When Cuba’s delegation arrived in New York City in September 1960 to attend the United Nations General Assembly, the Eisenhower administration had already stopped Cuba’s sugar exports to the U.S. This big economic blow was the real beginning of the U.S. blockade — which remains in effect as of this writing — against the Caribbean country.
The Cuban delegation was even confined to Manhattan during its stay, an extremely hostile act.
Fidel Castro and other Cubans initially stayed at the swanky Shelburne Hotel located near the United Nations. But after the Cubans arrived, the hotel manager demanded a $20,000 security deposit, ostensibly because of threats from counterrevolutionaries. Capitalist newspapers were filled with racist anti-Cuban stories claiming delegation members had chickens in their rooms and had damaged hotel property.
Fidel decided to leave the Shelburne immediately. He told U.N. Secretary-General Dag Hammarskjold that the Cubans were going to set up tents on the grounds of the U.N.
Instead, the Cubans went to Harlem. Raúl Roa Kouri, whose father Raúl Roa was Cuban foreign minister, told Fidel, “I have a hotel.”
“Which hotel?” asked Fidel.
“The Hotel Theresa,” said Roa Kouri.
“Where is this hotel?” asked Fidel.
“It’s in Harlem.”
Fidel asked Raúl how he was sure he could book the hotel. “Through Malcolm X,” replied Raúl.
“Go get Taber” [Ron Taber of the Fair Play for Cuba Committee], said Fidel, “and then go see Malcolm X. And book the Theresa Hotel.”
The Cuban delegation arrived at the Hotel Theresa on 125th Street and Seventh Avenue (now Adam Clayton Powell Jr. Boulevard) after midnight on Sept. 20.
People had already gathered to greet Fidel. “When he stepped out of the car and was whisked quickly into the unpretentious, aging Theresa, smack in the middle of Harlem, a roar of welcome went up. ‘We want Castro!’ chanted the crowd.” (New York Citizen-Call, Sept. 24, 1960)
Black people knew that the Cuban Revolution was committed to fighting racism. The revolution’s first act was to desegregate the tourist beaches from which Black Cubans had been barred. The famous Black radical writer and poet Langston Hughes visited Fidel Castro.
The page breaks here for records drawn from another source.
(** [Config.save] *)
Definition Config_save (self : value) (save_dir filename : string)
    (subfolder : option string) : M string :=
  let subfolder := or_else subfolder "" in
  do config <- lift (Config_dict self);
  let config := Dict.filter_items (fun _ v => negb (is_None v)) config in
  do fs <- gets w_fs;
  do fs1 <- lift (FS.makedirs fs (Path.join save_dir subfolder) true);
  run modify (set_fs fs1);
  let save_path := Path.join3 save_dir subfolder filename in
  do fs2 <- lift (FS.write fs1 save_path config);
  run modify (set_fs fs2);
  ret save_path.

End Program.

(** ** The container methods of [Config], [get] and [push_to_hub] *)

Section Container.
Variable snake_case : string -> string.
Variable ct : gmap string klass.




(** [Config.get]: [getattr(self, key, default)] turns an
    [AttributeError], and no other exception, into [default]. *)
Definition Config_get (self : value) (key : string) (default : value) : M value :=
  fun w =>
    match getattr snake_case ct self key w with
    | (Raise (AttributeError _), w') => (Ok default, w')
    | out => out
    end.

End Container.

(** The calls that [push_to_hub] makes to [huggingface_hub], and the
    messages of [logger.info]. *)
Record create_repo_call : Type := CreateRepo {
  cr_repo_id : string;
  cr_repo_type : option string;
  cr_private : option bool;
  cr_exist_ok : bool
}.

Record upload_file_call : Type := UploadFile {
  up_path_or_fileobj : string;
  up_path_in_repo : string;
  up_repo_id : string;
  up_repo_type : option string;
  up_commit_message : string
}.

Record hub_log : Type := HubLog {
  h_repos : list create_repo_call;     (* calls of create_repo, oldest first *)
  h_uploads : list upload_file_call;   (* calls of upload_file, oldest first *)
  h_info : list string                 (* messages of logger.info, oldest first *)
}.

Definition empty_hub_log : hub_log := {| h_repos := []; h_uploads := []; h_info := [] |}.

Definition add_repo (c : create_repo_call) (h : hub_log) : hub_log :=
  {| h_repos := h_repos h ++ [c]; h_uploads := h_uploads h; h_info := h_info h |}.

Definition add_upload (c : upload_file_call) (h : hub_log) : hub_log :=
  {| h_repos := h_repos h; h_uploads := h_uploads h ++ [c]; h_info := h_info h |}.

Definition add_info (msg : string) (h : hub_log) : hub_log :=
  {| h_repos := h_repos h; h_uploads := h_uploads h; h_info := h_info h ++ [msg] |}.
Thousands of people lined the streets every night to greet the Cubans, who included Juan Almeida, a Black Cuban who had been a commander of the guerrilla army. Vince Copeland, editor of Workers World newspaper at the time, went there too.
The Cuban delegation organized a dinner to thank the workers at the Hotel Theresa. That’s something U.S. imperialist diplomats would never think of doing.
Fidel meets with Malcolm X
Soviet leader Nikita Khrushchev came to Harlem to meet with Fidel Castro. So did Egypt’s President Gamal Abdel Nasser.
But it was the important meeting Fidel Castro had with Mosque No. 7 Minister Malcolm X that symbolized the alliance between the Cuban Revolution and the Black Liberation Movement in the U.S.
Malcolm later wrote in his autobiography that Fidel “achieved a psychological coup over the U.S. State Department when it confined him to Manhattan, never dreaming he’d stay uptown in Harlem.”